Employment – The word “employment” has a wider meaning than work. A man may be in course of his employment not only when he is actually engaged in doing something in the discharge of his duty but also when he is engaged in acts belonging to and arising out of it (Union of India v. Mrs. Noorjahan, 1979 Lab. I.C. 652).
For the expression “accident arising out of and in the course of employment” the basic and indispensable ingredient is unexpectedness. The second ingredient is that the injury must be traceable within reasonable limits, to a definite time, place or occasion or cause. The Act should be broadly and liberally constructed in order to effectuate the real intention and purpose of the Act.

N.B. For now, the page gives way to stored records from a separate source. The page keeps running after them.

(** A step only the method takes. *)
Lemma follows_left {A A' B} (m : M S (Stop CabinetError) A) (k : A → M S (Stop CabinetError) A') (f : M T unit B) Q s t s1 a :
  m s = (s1, Ok a) → follows (k a) f Q s1 t → follows (m ≫= k) f Q s t.
Proof. intros E H. unfold follows. by rewrite (M_bind_step _ _ _ _ _ E). Qed.

(** A step only the meaning takes. *)
Lemma follows_right {A B B'} (m : M S (Stop CabinetError) A) (f : M T unit B) (g : B → M T unit B') Q s t t1 b :
  f t = (t1, Ok b) → follows m (g b) Q s t1 → follows m (f ≫= g) Q s t.
Proof. intros E H. unfold follows. by rewrite (M_bind_step _ _ _ _ _ E). Qed.

Lemma follows_reject {A B} c e c' (k : M S (Stop CabinetError) A) (g : M T unit B) Q s t :
  c = c' → (c = false → follows k g Q s t) → follows (cab_reject c e;; k) (refuse c';; g) Q s t.
Proof. intros <- H. destruct c; [by do 2 eexists|by apply H]. Qed.

Lemma follows_map {A B B'} (m : M S (Stop CabinetError) A) (f : M T unit B) (g : B → B') (Q : A → B' → S → T → Prop) s t :
  follows m f (λ a b, Q a (g b)) s t → follows m (b ← f; mret (g b)) Q s t.
Proof. unfold follows, mbind, M_bind. by destruct (f t) as [? [|]]. Qed.

(** A [Result] the meaning decides on. *)
Lemma follows_try {A A' B} (r : result CabinetError A) c (k : A → M S (Stop CabinetError) A') (g : M T unit B) Q s t :
  (if c : bool then ∃ e, r = Err e else ∃ a, r = Ok a ∧ follows (k a) g Q s t) →
  follows (cab_try r ≫= k) (refuse c;; g) Q s t.
Proof. destruct c; [intros [e ->]; by do 2 eexists|intros (a & -> & H); exact H]. Qed.

Lemma follows_zoom {V A B} (view : S → V) (put : V → S → S) (m : M V (Stop CabinetError) A) (f : M T unit B)
    (Q : A → B → S → T → Prop) s t :
  follows m f (λ a b (v : V) t', Q a b (put v s) t') (view s) t → follows (zoom view put m) f Q s t.
Proof.
  unfold follows, zoom. destruct (f t) as [t1 [b|u]].
  - intros (s' & a & -> & H). by do 2 eexists.
  - intros (s' & e & ->). by do 2 eexists.
Qed.
End follows.

Lemma follows_assoc {S T A B B' B''} (m : M S (Stop CabinetError) A) (f : M T unit B) (g : B → M T unit B') (h : B' → M T unit B'')
    (Q : A → B'' → S → T → Prop) s t :
  follows m (f ≫= λ b, g b ≫= h) Q s t → follows m ((f ≫= g) ≫= h) Q s t.
Proof. unfold follows, mbind, M_bind. by destruct (f t) as [? [|]]. Qed.

Lemma follows_assoc_left {S T A A' A'' B} (m : M S (Stop CabinetError) A) (k : A → M S (Stop CabinetError) A') (h : A' → M S (Stop CabinetError) A'')
    (f : M T unit B) (Q : A'' → B → S → T → Prop) s t :
  follows (m ≫= λ a, k a ≫= h) f Q s t → follows ((m ≫= k) ≫= h) f Q s t.
Proof. unfold follows, mbind, M_bind. by destruct (m s) as [? [|]]. Qed.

(iv) Theory of notional extension of employment
To make the employer liable it is necessary that the injury caused by an accident must have arisen in the course of employment. It means that the accident must take place at a time and place when he was doing his master’s job.
It is well settled that the concept of “duty” is not limited to the period of time the workman actually commenced his work and the time he downs his tools. It extends further in point of time as well as place. But there must be nexus between the time and place of the accident and the employment. If the presence of the workman concerned at the particular point was so related to the employment as to lead to the conclusion that he was acting within the scope of employment that would be sufficient to deem the accident as having occurred in the course of employment (Weaver v. Tradegar Iron and Coal Co. Ltd., (1940) 3 All, ER 15).

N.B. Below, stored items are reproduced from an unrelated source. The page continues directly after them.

Lemma part_adds left st c c' made st' :
  take_part data bits left st c = (c', Ok (made, st')) → made ≤ left ∧ adds made st st'.
Proof.
  unfold take_part. intros (c1 & st1 & H1 & H)%M_bind_Ok.
  assert (ls_history st1 = ls_history st ∧ ls_calls st1 = ls_calls st ∧ ls_frames st1 = ls_frames st) as (Eh & Ec & Ef).
  { destruct (ls_left st =? 0); [|by injection H1 as _ <-].
    apply M_bind_Ok in H1 as (c2 & st2 & H2%trees_keep_calls & H1). by apply M_bind_Ok in H1 as (c3 & [] & _ & [= _ <-]). }
  cbv zeta in H. set (todo := N.min left (ls_left st1)) in *. apply M_bind_Ok in H as (c2 & [hist recent] & H2 & H). cbv beta iota in H.
  apply M_bind_Ok in H as (c3 & [] & _ & [= _ <- <-]). split; [lia|]. split; [done|]. split; [done|]. cbn [ls_history ls_decoded]. rewrite <-Eh.
  destruct (ls_type st1).
  - by apply tokens_add in H2.
  - by apply tokens_add in H2.
  - apply M_bind_Ok in H2 as (c4 & bytes & Hb & [= _ <- _]). exists bytes. split; [done|].
    unfold take_raw in Hb. destruct ((_ =? 0) && _) eqn:E; [|done]. injection Hb as _ <-.
    apply andb_true_iff in E as [_ E%N.leb_le]. by apply len_subslice.
Qed.

Lemma parts_add turns left st c c' st' : take_parts data bits turns left st c = (c', Ok st') → adds left st st'.
Proof.
  revert left st c. induction turns as [|turns IH]; intros left st c; cbn [take_parts];
    (destruct (N.eqb_spec left 0) as [->|Hne]; [intros [= _ <-]; split; [done|]; split; [done|]; exists []; by rewrite app_nil_r|]); [done|].
  intros (c1 & [made st1] & (Hle & Ec & Ef & new1 & E1 & Hn1)%part_adds & (Ec2 & Ef2 & new2 & E2 & Hn2)%IH)%M_bind_Ok.
  split; [congruence|]. split; [congruence|]. exists (new1 ++ new2). rewrite E2, E1, <-app_assoc, len_app. split; [done|]. lia.
Qed.

Lemma start_adds st c c' st' : take_start data st c = (c', Ok st') → ls_history st' = ls_history st ∧ ls_frames st' = ls_frames st.
Proof.
  unfold take_start. destruct (ls_calls st); [by intros [= _ <-]|].
  intros (c1 & bit & _ & H)%M_bind_Ok. by apply M_bind_Ok in H as (c2 & calls & _ & [= _ <-]).
Qed.
End adds.

(** A frame: where it starts in the window, and what is kept behind it. *)
Lemma frame_follows {build : Build} bits d st b c data expected :
  bits ≤ 19 → len data < 2 ^ 64 → lzx_refines bits d st → stands_at data b c →
  follows (lzx_frame expected) (st ← take_start data st; take_parts data bits (N.to_nat expected) expected st)
    (λ start st' s _, start = len (ls_history st) mod 2 ^ bits ∧ ls_frames st' = ls_frames st ∧
      (∃ frame, ls_history st' = ls_history st ++ frame ∧ len frame = expected) ∧ lzx_refines bits s.1 st') (d, b) c.
Proof.
  intros Hbits Hdata Hd Hb. unfold lzx_frame. pose proof (start_follows data bits d st b c Hd Hb) as H1. unfold follows in H1.
  destruct (take_start data st c) as [c1 [st1|u]] eqn:E1.
  2:{ destruct H1 as (s & e & E). unfold follows. rewrite (M_bind_fail _ _ _ _ _ E1). exists s, e. by rewrite (M_bind_fail _ _ _ _ _ E). }
  destruct H1 as ([d1 b1] & [] & E & [Hd1 Hb1]). cbn [fst snd] in *. apply start_adds in E1 as E2. destruct E2 as [Eh Ef].
  eapply follows_right; [exact E1|]. eapply follows_left; [exact E|]. eapply follows_left; [done|]. cbv zeta. cbn [fst].
  pose proof (parts_follow data bits Hbits (N.to_nat expected) expected d1 st1 b1 c1 Hd1 (λ _, Hb1) ltac:(lia) Hdata) as H2. unfold follows in *.
  destruct (take_parts _ _ _ _ _ c1) as [c2 [st2|u]] eqn:E2.
  2:{ destruct H2 as (s & e & E'). exists s, e. by rewrite (M_bind_fail _ _ _ _ _ E'). }
  destruct H2 as (s & [] & E' & Hs). rewrite (M_bind_step _ _ _ _ _ E'). eexists s, _. split; [done|].
  split; [rewrite <-Eh; apply (lh_position _ _ _ (kp_holds _ _ _ _ _ _ _ (rf_keeping _ _ _ Hd1)))|].
  apply parts_add in E2 as (_ & Ef2 & new & En & Hn). split; [by etrans|]. split; [|done]. exists new. by rewrite <-Eh.
Qed.

(** C15: the LZX decoder is exact. A block of a folder is decoded to what its bits
    mean: the header of the folder, blocks with their path lengths and canonical
    codes, literals, matches at new and at repeated offsets, stored bytes, and the
    x86 calls of a translated folder put back; what is kept for the next block is
    what the block means to it. A block that means nothing is refused with an
    error and an empty buffer. The decoder ends, does not panic and keeps its debug
    assertion in every build. Windows are those of up to 512 KiB: a block of a
    larger one may hold a field wider than the reader's seventeen bits. *)
Theorem lzx_decode_block_exact {build : Build} bits d st buffer input expected :
  bits ≤ 19 → len input < 2 ^ 64 → lzx_refines bits d st →
  match lzx_meaning bits input expected st with
  | Some (st', out) => ∃ d', lzx_decode_block input expected (d, buffer) = ((d', out), Ok tt) ∧ lzx_refines bits d' st'
  | None => ∃ d' error, lzx_decode_block input expected (d, buffer) = ((d', []), Err (Fail error))
  end.
Proof.
  intros Hbits Hdata Hd. unfold lzx_decode_block, lzx_meaning. rewrite (M_bind_step (modify _) _ _ (d, []) tt) by done.
  destruct (N.ltb_spec FRAME_SIZE expected) as [|Hfit]; [by do 2 eexists|].
  rewrite (M_bind_step (cab_reject false _) _ _ (d, []) tt) by done.
  destruct (N.eqb_spec expected 0) as [->|Hne]; [by exists d|].
  pose proof (frame_follows bits d st _ _ input expected Hbits Hdata Hd (bits_new_at input)) as H. unfold follows in H.
  destruct ((st ← take_start input st; _) _) as [c' [st'|u]].
  2:{ destruct H as ([d' b'] & e & E). exists d', e. unfold mbind, M_bind. cbn [fst snd]. by rewrite E. }
  destruct H as ([d' b'] & start & E & -> & Ef & (frame & Eh & Hlen) & Hd'). cbn [fst snd] in *.
  pose proof (rf_keeping _ _ _ Hd') as Hk. rewrite Eh in Hk.
  assert (len frame ≤ 2 ^ bits) as Hwin.
  { pose proof (lh_bits _ _ _ (kp_holds _ _ _ _ _ _ _ Hk)) as [Hmin _]. rewrite Hlen. etrans; [exact Hfit|].
    change FRAME_SIZE with (2 ^ 15). by apply N.pow_le_mono_r. }
  pose proof (window_cut bits d' _ frame (kp_holds _ _ _ _ _ _ _ Hk) Hwin) as Hcut. cbv zeta in Hcut. rewrite Hlen in Hcut.
  unfold mbind at 1, M_bind at 1. cbn [fst snd]. rewrite E. rewrite (M_bind_step get _ _ (d', []) (d', [])) by done.
  cbv zeta. cbn [fst]. rewrite Hcut, Eh, drop_app_length. unfold modify. cbn [fst snd].
  rewrite (lh_total _ _ _ (kp_holds _ _ _ _ _ _ _ Hk)), len_app, Hlen, N.add_sub, (kp_frames _ _ _ _ _ _ _ Hk), Ef.
  eexists. split.
  - do 3 f_equal. pose proof (kp_calls _ _ _ _ _ _ _ Hk) as Hc. destruct (ls_calls st') as [[size|]|]; cbn [calls_read] in Hc.
    + destruct Hc as (_ & -> & ->). done.
    + by destruct Hc as [_ ->].
    + by destruct Hc as [_ ->].
  - destruct Hd' as [Hk' Ht Hl Htab]. destruct Hk' as [Hh ? ? ? ? Hc ?]. split; cbn [ls_history ls_trees ls_recent ls_type ls_left ls_calls ls_frames].
    + split; [apply holds_frames; by rewrite <-Eh|by destruct d'..|by destruct (ls_calls st') as [[]|], d'|by destruct d'].
    + by destruct d'.
    + by destruct d'.
    + intros H1 H2. specialize (Htab H1 H2). by destruct d'.
Qed.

It is known as doctrine of notional extension of employment; whether employment extends to the extent of accident depends upon each individual case.

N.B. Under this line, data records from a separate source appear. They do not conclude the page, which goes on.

Lemma parse_loop_in_last_component (j : nat) :
  String.length pre + j <= String.length (pre ++ n ++ String "." e) ->
  Path.parse_loop (pre ++ n ++ String "." e) 0 (String.length pre + j)
    (parse_state_at pre n e (String.length pre + j))
  = parse_state_final pre n e.
Proof.
  pose proof n_length_positive as Hn.
  induction j as [| j IH]; intros Hj.
  - rewrite Nat.add_0_r.
    unfold parse_state_at, parse_state_final. cbv zeta.
    rewrite !length_app. cbn [String.length].
    destruct (Nat.leb_spec (String.length pre + (String.length n + S (String.length e)))
                (String.length pre)); [lia | ].
    destruct (Nat.ltb_spec (String.length pre + String.length n) (String.length pre));
      [lia | ].
    destruct (Nat.eqb_spec (String.length pre + String.length n) (String.length pre));
      [lia | ].
    destruct (String.length pre) as [| q] eqn:Hq; [reflexivity | ].
    cbn [Path.parse_loop]. cbv zeta. rewrite Nat.add_0_l.
    rewrite (get_before_body pre (n ++ String "." e) pre_shape q Hq).
    cbn. f_equal. lia.
  - rewrite Nat.add_succ_r in *. specialize (IH ltac:(lia)).
    cbn [Path.parse_loop]. cbv zeta. rewrite Nat.add_0_l.
    rewrite (get_in_body pre (n ++ String "." e) (name_ext_no_slash n e plain_n plain_e) j).
    rewrite get_app_right, (get_name_dot_ext n e plain_n plain_e j).
    cbv iota.
    transitivity (Path.parse_loop (pre ++ n ++ String "." e) 0 (String.length pre + j)
                    (parse_state_at pre n e (String.length pre + j))); [ | exact IH].
    f_equal.
    unfold parse_state_at. cbv zeta.
    rewrite !length_app in *. cbn [String.length] in *.
    destruct (Nat.leb_spec (String.length pre + (String.length n + S (String.length e)))
                (S (String.length pre + j)));
      destruct (Nat.leb_spec (String.length pre + (String.length n + S (String.length e)))
                  (String.length pre + j));
      destruct (Nat.ltb_spec (String.length pre + String.length n)
                  (S (String.length pre + j)));
      destruct (Nat.ltb_spec (String.length pre + String.length n)
                  (String.length pre + j));
      destruct (Nat.eqb_spec (String.length pre + String.length n)
                  (S (String.length pre + j)));
      destruct (Nat.eqb_spec (String.length pre + String.length n)
                  (String.length pre + j));
      destruct (Nat.eqb_spec j (String.length n));
      try lia; cbn;
      repeat (rewrite ?of_nat_not_minus_one, ?of_nat_succ_not_minus_one; cbn);
      try reflexivity; f_equal; lia.
Qed.
(** * Darwin: the migration engine of darwin.go, embedded and verified

    The development follows the Go source function by function.  Library
    code the engine calls (strings, bufio, sort, strconv, crypto/md5, time)
    is modelled from its documented behaviour or taken as a parameter; the
    engine itself ([ParseMigrations], [Validate], [Info], [getStatus],
    [Migrate], [planMigration] and the helpers of [Validate]) is translated
    statement by statement. *)

From Stdlib Require Import List String Ascii Bool ZArith NArith PArith Lia Floats Uint63.
From Stdlib Require Import Permutation Sorted.
Import ListNotations.
Local Open Scope list_scope.

(* ================================================================= *)
(** ** float64 *)

(** Go's [float64] is IEEE 754 binary64, which is what Rocq's primitive
    floats are.  The engine only compares versions ([<], [>], [==]) and uses
    them as map keys; no arithmetic is done on them. *)
Module F64.

Definition float64 : Set := PrimFloat.float.

(** [a < b], [a > b] and [a == b] of Go: all three are false as soon as one
    side is NaN, and [0 == -0] holds. *)
Definition lt (a b : float64) : bool := PrimFloat.ltb a b.
Definition gt (a b : float64) : bool := PrimFloat.ltb b a.
Definition eq (a b : float64) : bool := PrimFloat.eqb a b.

Definition isNaN (a : float64) : bool := PrimFloat.is_nan a.

Definition zero : float64 := 0%float.

End F64.

Abbreviation float64 := F64.float64.
(** * VtpBackend: the web-api backend of the VTP spring demo

    A shallow embedding of [src/vtp/web/api/backend.py].  The module is
    a thin gateway: every endpoint first reads the class attribute
    [_MOCK_MODE] and then either answers from static mock data or calls
    into the VoteTrackerPlus package ([vtp.core.common.Common] and the
    [vtp.ops] operation classes).

    The VoteTrackerPlus package is not part of this repository; its
    calls are kept symbolic ([vtp_call]) and interpreted by a handler
    that is a parameter of the development ([Platform]).  Gateway code is written in
    a state-and-exception monad over the mock flag, the external world
    and a trace of everything the gateway did. *)

From stdpp Require Import base option list strings gmap.
From Stdlib Require Import ZArith Ascii.

Open Scope Z_scope.
Open Scope string_scope.
Set Warnings "-register-all".

(** ** Python values *)

(** The values that cross the gateway: JSON documents ([dict], [list],
    [str], [int], [bool], [None]), tuples, and instances of the
    operation classes. *)
Inductive value : Type :=
| VNone
| VBool (b : bool)
| VInt (n : Z)
| VStr (s : string)
| VList (items : list value)
| VTuple (items : list value)
| VDict (d : gmap string value)
| VObject (class : string) (attrs : gmap string value).

(** ** Exceptions *)

(** Exceptions are classified by where they are raised.  [vtp_exn] is
    the type of the exceptions raised inside VoteTrackerPlus. *)
Inductive exn (vtp_exn : Type) : Type :=
| KeyError (key : string)          (* [d[key]] on a dict without [key] *)
| OSError (filename : string)      (* [open(filename, "r")] failed *)
| JSONDecodeError (filename : string)  (* [json.load] rejected the file *)
| CsvError (filename : string)     (* [csv.reader] rejected the file *)
| VtpError (e : vtp_exn).          (* raised by a VoteTrackerPlus call *)
Arguments KeyError {vtp_exn} key.
Arguments OSError {vtp_exn} filename.
Arguments JSONDecodeError {vtp_exn} filename.
Arguments CsvError {vtp_exn} filename.
Arguments VtpError {vtp_exn} e.
(** * Course-marketplace backend: authentication middleware and cart rules

    A shallow embedding of the TypeScript services, middleware and
    controllers of the backend, over an explicit model of the two
    relational tables ([users], [cart_items]) they read and write.

    Conventions of the embedding:
    - an [async] method over the connection pool is a function from the
      store to the store after the call and the call's outcome (a returned
      value or a thrown error);
    - JavaScript numbers that hold identifiers and counts are integers [Z];
    - strings are sequences of code units in the range 0..255;
    - the password hash and the token codec are external libraries and
      enter through the classes [Bcrypt] and [Jwt];
    - the statements of the store compare ids as integers: that an id
      is a value of [INTEGER] ([Store.int4]) is a condition of the
      theorems that need it, not an error of the store;
    - the [email] and [password] of a JSON body are strings or absent. *)

From Stdlib Require Import ZArith List String Ascii Bool Lia Arith.
From Stdlib Require Import DecimalString DecimalNat.
From Stdlib Require Import Sorted Permutation.
Import ListNotations.

Local Open Scope string_scope.
Local Open Scope Z_scope.

(** ** JavaScript values and built-ins used by the code *)

Module Js.

(** Values thrown by the code and by the database driver. *)
Inductive Thrown : Type :=
| Error (message : string)
    (* [throw new Error(message)] *)
| DatabaseError (code : string) (message : string)
    (* raised by the driver when the store rejects a statement *)
| TypeError (message : string).
    (* reading a property of [undefined] *)

(** [err.message] *)
Definition message (e : Thrown) : string :=
  match e with
  | Error m => m
  | DatabaseError _ m => m
  | TypeError m => m
  end.
(** * midio: the recording-to-WAV pipeline of the browser client

    A shallow embedding of [static/script.js] and of its revised copy (the
    one whose handlers consume binary responses): [mergeBuffers],
    [createWavBlob], [writeString], the audio callback and the handlers of
    the record, embed and extract buttons and of the inputs, with the
    properties of the WAV container and of the handlers proved over it.

    JavaScript numbers that carry measured data (the samples, the sample
    rate) are IEEE 754 binary64 values, modelled by the Standard Library's
    [spec_float] with [prec = 53] and [emax = 1024]; array lengths, offsets
    and the integer constants of the header are modelled in [Z] and [nat],
    where JavaScript computes exactly as well. *)

From Stdlib Require Import ZArith Lia Bool String Ascii QArith Qround Qabs SpecFloat Lqa.
From stdpp Require Import base option list strings pretty.

Close Scope Q_scope.
Local Open Scope Z_scope.

(** ** JavaScript numbers *)

Module JS.

Abbreviation number := spec_float.

Definition prec : Z := 53.
Definition emax : Z := 1024.

(** An integer literal such as [0x7FFF], [1] or [-1]. *)
Definition lit (z : Z) : number := binary_normalize prec emax z 0 false.

Definition NaN : number := S754_nan.
Definition Infinity : number := S754_infinity false.
Definition negInfinity : number := S754_infinity true.

(** [x * y] and [x < y] on numbers. *)
Definition mul (x y : number) : number := SFmul prec emax x y.
Definition lt (x y : number) : bool := SFltb x y.

(** [Math.min(x, y)] and [Math.max(x, y)]: NaN if either argument is NaN,
    and -0 is smaller than +0. *)
Definition Math_min (x y : number) : number :=
  match SFcompare x y with
  | None => NaN
  | Some Lt => x
  | Some Gt => y
  | Some Eq =>
      match x, y with
      | S754_zero sx, S754_zero sy => S754_zero (sx || sy)
      | _, _ => x
      end
  end.

Definition Math_max (x y : number) : number :=
  match SFcompare x y with
  | None => NaN
  | Some Lt => y
  | Some Gt => x
  | Some Eq =>
      match x, y with
      | S754_zero sx, S754_zero sy => S754_zero (sx && sy)
      | _, _ => x
      end
  end.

A workman while returning home after duty was murdered within the premises of the employer. It was held that there was casual and proximate connection between the accident and the employment. Since the workman was on spot only for his employment and his wife is entitled for compensation (Naima Bibi v. Lodhne Colliery (1920) Ltd., 1977 Lab. I.C. NOC 14). If an employee in the course of his employment has to be in a particular place by reason where he has to face a peril which causes the accident then the casual connection is established between the accident and the employment (TNCS Corporation v. Poonamalai, 1994 II LLN 950).
(v) When employer is not liable
In the following cases, the employer shall not be liable:
- When the injury does not result in disablement for a period exceeding 3 days.
- When the injury not resulting in death or permanent total disability is due to any of the following reasons:
- the employee was at the time of accident, under the influence of drink or drugs, or
- the employee wilfully disobeyed an order expressly given or a rule expressly framed for the purpose of securing safety of workers, or
- the employee, wilfully disregards or removes any safety guards or safety devices which he knew to have been provided for the safety of the employee.
- When the injury not resulting in death or permanent total disability is due to any of the following reasons:
Thus, where a employee dies due to an accident arising out of and in the course of employment, it cannot be pleaded that death was due to any of the reasons stated from (a) to (c)(R.B. Moondra & Co. v. Mst. Bhanwari, AIR, 1970 Raj. 111).
(c) Suit for damages in a Court barred
Under Section 3(5), an employee is not entitled to any compensation under the Workmen’s Compensation Act, 1923, if he has instituted, in a Civil Court, a suit for damages against the employer or any other person.
Similarly, an employee is prohibited from instituting a suit for damages in any court of law, (a) if he has instituted a claim to compensation in respect of the injury before a Commissioner; or (b) if the employee and the employer have entered into an agreement for the payment of compensation in accordance with the provisions of this Act.